Entries supplied

(** The conversion of an [int] that meets a [float] in an arithmetic
    operation: it raises where there is no double in range. *)
Definition of_int (z : Z) : outcome float :=
  if PrimFloat.is_infinity (nearest z)
  then Raises (OverflowError "int too large to convert to float")
  else Returns (nearest z).

(** [a / b] on two [int]s, true division: the correctly rounded quotient;
    it raises on a zero divisor and on a quotient beyond the range. *)
Definition int_truediv (a b : Z) : outcome float :=
  if b =? 0 then Raises ZeroDivisionError
  else if PrimFloat.is_infinity (quotient a b)
       then Raises (OverflowError
                      "integer division result too large for a float")
       else Returns (quotient a b).

(** [x > y] on two [float]s. *)
Definition gt (x y : float) : bool := PrimFloat.ltb y x.

(** The literals [0.1] and [10] (an [int] that meets a [float]). *)
Definition tenth : float := 0x1.999999999999ap-4%float.
Definition ten : float := 10%float.

End PyFloat.

(** ** agents/Health.py *)

Module Health.

(** [collections.deque(..., maxlen=n)]: the samples oldest first, and the
    bound.  The list is not assumed non-empty: a test of the repository
    empties the window on purpose. *)
Record HealthHistory : Type := mkHealthHistory
  { health_scores : list float;
    maxlen : nat }.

Your task
Every entry should be printed again exactly as it stands.

Answer area
(** The conversion of an [int] that meets a [float] in an arithmetic
    operation: it raises where there is no double in range. *)
Definition of_int (z : Z) : outcome float :=
  if PrimFloat.is_infinity (nearest z)
  then Raises (OverflowError "int too large to convert to float")
  else Returns (nearest z).

(** [a / b] on two [int]s, true division: the correctly rounded quotient;
    it raises on a zero divisor and on a quotient beyond the range. *)
Definition int_truediv (a b : Z) : outcome float :=
  if b =? 0 then Raises ZeroDivisionError
  else if PrimFloat.is_infinity (quotient a b)
       then Raises (OverflowError
                      "integer division result too large for a float")
       else Returns (quotient a b).

(** [x > y] on two [float]s. *)
Definition gt (x y : float) : bool := PrimFloat.ltb y x.

(** The literals [0.1] and [10] (an [int] that meets a [float]). *)
Definition tenth : float := 0x1.999999999999ap-4%float.
Definition ten : float := 10%float.

End PyFloat.

(** ** agents/Health.py *)

Module Health.

(** [collections.deque(..., maxlen=n)]: the samples oldest first, and the
    bound.  The list is not assumed non-empty: a test of the repository
    empties the window on purpose. *)
Record HealthHistory : Type := mkHealthHistory
  { health_scores : list float;
    maxlen : nat }.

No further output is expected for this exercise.